(Collected data)
(** Lines 236-331.  The cutoff caches [f] and [df] of the neighbour list are
    written before they are read: two evaluations that start from atoms
    which differ at most in these caches (left from an earlier vector, say)
    give the same buffer and the same local sum, and atoms that again differ
    at most in the caches. *)
Theorem caches_written_before_read {D : Double} {M : Libm D} {Bd : Build}
    {X : Extern D} (g : globals) (s : sw_t) (h : heap) (n : nat)
    (b : list dbl) (atoms1 atoms2 : list atom_t) (sum : dbl) (atom : nat) :
  same_but_caches atoms1 atoms2 ->
  let r1 := conf_loop g s h n (mk_locals b atoms1 sum atom) in
  let r2 := conf_loop g s h n (mk_locals b atoms2 sum atom) in
  l_forces r1 = l_forces r2 /\ l_tmpsum r1 = l_tmpsum r2
  /\ same_but_caches (l_atoms r1) (l_atoms r2).
Proof.
  intros Hat. cbn zeta. unfold conf_loop.
  destruct (fold_left_rel locals_but_caches (conf_body g s h)
              (seq (firstconf g) n) (mk_locals b atoms1 sum atom)
              (mk_locals b atoms2 sum atom))
    as (H1 & H2 & _ & H4).
  - unfold locals_but_caches. cbn [l_forces l_atoms l_tmpsum l_atom].
    repeat conj_split; try reflexivity. exact Hat.
  - intros u1 u2 hc _. apply conf_body_cache_free.
  - repeat conj_split; assumption.
Qed.

(** Over the reals: the small configuration with the caches of atom 0
    holding 7 and 9 instead of 1 and 0. *)
Lemma caches_written_before_read_witness :
  let stale (n : neigh_t (D := real_double)) :=
    mk_neigh (n_typ n) (n_nr n) (n_r n) (n_inv_r n) (n_dist n) (n_rdist n)
      (n_col0 n) (n_ijk_start n) 7%R 9%R in
  let atom0' :=
    mk_atom (D := real_double) 0 [stale Sample.neigh1; stale Sample.neigh2]
      [mk_angl d0] (of_int 2) true in
  let run (atoms : list atom_t) :=
    conf_loop (Bd := Sample.serial) (X := Sample.idle real_double)
      (Sample.world 0) Sample.views Sample.memory 1
      (mk_locals Sample.buffer atoms d0 0) in
  same_but_caches [Sample.atom0; Sample.atom1; Sample.atom2]
    [atom0'; Sample.atom1; Sample.atom2]
  /\ l_forces (run [Sample.atom0; Sample.atom1; Sample.atom2])
     = l_forces (run [atom0'; Sample.atom1; Sample.atom2])
  /\ l_tmpsum (run [Sample.atom0; Sample.atom1; Sample.atom2])
     = l_tmpsum (run [atom0'; Sample.atom1; Sample.atom2]).
Proof.
  cbn zeta.
  assert (Hat :
    same_but_caches (D := real_double)
      [Sample.atom0; Sample.atom1; Sample.atom2]
      [mk_atom 0
         [mk_neigh (D := real_double) (n_typ Sample.neigh1)
            (n_nr Sample.neigh1)
            (n_r Sample.neigh1) (n_inv_r Sample.neigh1)
            (n_dist Sample.neigh1) (n_rdist Sample.neigh1)
            (n_col0 Sample.neigh1) (n_ijk_start Sample.neigh1) 7%R 9%R;
          mk_neigh (D := real_double) (n_typ Sample.neigh2)
            (n_nr Sample.neigh2)
            (n_r Sample.neigh2) (n_inv_r Sample.neigh2)
            (n_dist Sample.neigh2) (n_rdist Sample.neigh2)
            (n_col0 Sample.neigh2) (n_ijk_start Sample.neigh2) 7%R 9%R]
         [mk_angl d0] (of_int 2) true;
       Sample.atom1; Sample.atom2]).
  { unfold same_but_caches, atom_rel.
    repeat first [ constructor | reflexivity | conj_split ]. }
  split; [exact Hat|].
  destruct (caches_written_before_read (Bd := Sample.serial)
              (X := Sample.idle real_double) (Sample.world 0) Sample.views
              Sample.memory 1 Sample.buffer _ _ d0 0 Hat) as (Hb & Hsum & _).
  split; [exact Hb | exact Hsum].
Defined.

(** ** The two neighbours of a triple *)

Section Exchange.
Context {D : Double} {M : Libm D} {E : Exact D}.
Local Open Scope dbl_scope.

Add Field dbl_field_exchange : dbl_field.

(** Lines 274-299.  In exact arithmetic the terms of a triple do not depend
    on which of the two neighbours is taken first: the energy is the same
    and the two force vectors change places.  The loops visit each pair
    [jj < kk] once and never the pair in the other order. *)
Theorem triple_eval_exchange (lambda : dbl) (nj nk : neigh_t) (n_angl : angl) :
  v3_val (triple_eval lambda nk nj n_angl)
  = v3_val (triple_eval lambda nj nk n_angl)
  /\ force_j (triple_eval lambda nk nj n_angl)
     = force_k (triple_eval lambda nj nk n_angl)
  /\ force_k (triple_eval lambda nk nj n_angl)
     = force_j (triple_eval lambda nj nk n_angl).
Proof.
  unfold triple_eval. cbn [v3_val force_j force_k].
  replace (n_r nk * n_r nj) with (n_r nj * n_r nk) by ring.
  repeat conj_split; [ring | f_equal; ring | f_equal; ring].
Qed.

End Exchange.

(** Over the reals: the two neighbours of atom 0 of the small
    configuration. *)
Lemma triple_eval_exchange_witness :
  force_j
    (triple_eval (D := real_double) 1%R Sample.neigh2 Sample.neigh1
       (mk_angl d0))
  = force_k
      (triple_eval (D := real_double) 1%R Sample.neigh1 Sample.neigh2
         (mk_angl d0)).
Proof.
  exact (proj1 (proj2 (triple_eval_exchange (D := real_double) 1%R
                         Sample.neigh1 Sample.neigh2 (mk_angl d0)))).
Defined.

-- TASK BRIEF --
Copy every record again, keeping each word unchanged.

-- EXPECTED ANSWER --
(** Lines 236-331.  The cutoff caches [f] and [df] of the neighbour list are
    written before they are read: two evaluations that start from atoms
    which differ at most in these caches (left from an earlier vector, say)
    give the same buffer and the same local sum, and atoms that again differ
    at most in the caches. *)
Theorem caches_written_before_read {D : Double} {M : Libm D} {Bd : Build}
    {X : Extern D} (g : globals) (s : sw_t) (h : heap) (n : nat)
    (b : list dbl) (atoms1 atoms2 : list atom_t) (sum : dbl) (atom : nat) :
  same_but_caches atoms1 atoms2 ->
  let r1 := conf_loop g s h n (mk_locals b atoms1 sum atom) in
  let r2 := conf_loop g s h n (mk_locals b atoms2 sum atom) in
  l_forces r1 = l_forces r2 /\ l_tmpsum r1 = l_tmpsum r2
  /\ same_but_caches (l_atoms r1) (l_atoms r2).
Proof.
  intros Hat. cbn zeta. unfold conf_loop.
  destruct (fold_left_rel locals_but_caches (conf_body g s h)
              (seq (firstconf g) n) (mk_locals b atoms1 sum atom)
              (mk_locals b atoms2 sum atom))
    as (H1 & H2 & _ & H4).
  - unfold locals_but_caches. cbn [l_forces l_atoms l_tmpsum l_atom].
    repeat conj_split; try reflexivity. exact Hat.
  - intros u1 u2 hc _. apply conf_body_cache_free.
  - repeat conj_split; assumption.
Qed.

(** Over the reals: the small configuration with the caches of atom 0
    holding 7 and 9 instead of 1 and 0. *)
Lemma caches_written_before_read_witness :
  let stale (n : neigh_t (D := real_double)) :=
    mk_neigh (n_typ n) (n_nr n) (n_r n) (n_inv_r n) (n_dist n) (n_rdist n)
      (n_col0 n) (n_ijk_start n) 7%R 9%R in
  let atom0' :=
    mk_atom (D := real_double) 0 [stale Sample.neigh1; stale Sample.neigh2]
      [mk_angl d0] (of_int 2) true in
  let run (atoms : list atom_t) :=
    conf_loop (Bd := Sample.serial) (X := Sample.idle real_double)
      (Sample.world 0) Sample.views Sample.memory 1
      (mk_locals Sample.buffer atoms d0 0) in
  same_but_caches [Sample.atom0; Sample.atom1; Sample.atom2]
    [atom0'; Sample.atom1; Sample.atom2]
  /\ l_forces (run [Sample.atom0; Sample.atom1; Sample.atom2])
     = l_forces (run [atom0'; Sample.atom1; Sample.atom2])
  /\ l_tmpsum (run [Sample.atom0; Sample.atom1; Sample.atom2])
     = l_tmpsum (run [atom0'; Sample.atom1; Sample.atom2]).
Proof.
  cbn zeta.
  assert (Hat :
    same_but_caches (D := real_double)
      [Sample.atom0; Sample.atom1; Sample.atom2]
      [mk_atom 0
         [mk_neigh (D := real_double) (n_typ Sample.neigh1)
            (n_nr Sample.neigh1)
            (n_r Sample.neigh1) (n_inv_r Sample.neigh1)
            (n_dist Sample.neigh1) (n_rdist Sample.neigh1)
            (n_col0 Sample.neigh1) (n_ijk_start Sample.neigh1) 7%R 9%R;
          mk_neigh (D := real_double) (n_typ Sample.neigh2)
            (n_nr Sample.neigh2)
            (n_r Sample.neigh2) (n_inv_r Sample.neigh2)
            (n_dist Sample.neigh2) (n_rdist Sample.neigh2)
            (n_col0 Sample.neigh2) (n_ijk_start Sample.neigh2) 7%R 9%R]
         [mk_angl d0] (of_int 2) true;
       Sample.atom1; Sample.atom2]).
  { unfold same_but_caches, atom_rel.
    repeat first [ constructor | reflexivity | conj_split ]. }
  split; [exact Hat|].
  destruct (caches_written_before_read (Bd := Sample.serial)
              (X := Sample.idle real_double) (Sample.world 0) Sample.views
              Sample.memory 1 Sample.buffer _ _ d0 0 Hat) as (Hb & Hsum & _).
  split; [exact Hb | exact Hsum].
Defined.

(** ** The two neighbours of a triple *)

Section Exchange.
Context {D : Double} {M : Libm D} {E : Exact D}.
Local Open Scope dbl_scope.

Add Field dbl_field_exchange : dbl_field.

(** Lines 274-299.  In exact arithmetic the terms of a triple do not depend
    on which of the two neighbours is taken first: the energy is the same
    and the two force vectors change places.  The loops visit each pair
    [jj < kk] once and never the pair in the other order. *)
Theorem triple_eval_exchange (lambda : dbl) (nj nk : neigh_t) (n_angl : angl) :
  v3_val (triple_eval lambda nk nj n_angl)
  = v3_val (triple_eval lambda nj nk n_angl)
  /\ force_j (triple_eval lambda nk nj n_angl)
     = force_k (triple_eval lambda nj nk n_angl)
  /\ force_k (triple_eval lambda nk nj n_angl)
     = force_j (triple_eval lambda nj nk n_angl).
Proof.
  unfold triple_eval. cbn [v3_val force_j force_k].
  replace (n_r nk * n_r nj) with (n_r nj * n_r nk) by ring.
  repeat conj_split; [ring | f_equal; ring | f_equal; ring].
Qed.

End Exchange.

(** Over the reals: the two neighbours of atom 0 of the small
    configuration. *)
Lemma triple_eval_exchange_witness :
  force_j
    (triple_eval (D := real_double) 1%R Sample.neigh2 Sample.neigh1
       (mk_angl d0))
  = force_k
      (triple_eval (D := real_double) 1%R Sample.neigh1 Sample.neigh2
         (mk_angl d0)).
Proof.
  exact (proj1 (proj2 (triple_eval_exchange (D := real_double) 1%R
                         Sample.neigh1 Sample.neigh2 (mk_angl d0)))).
Defined.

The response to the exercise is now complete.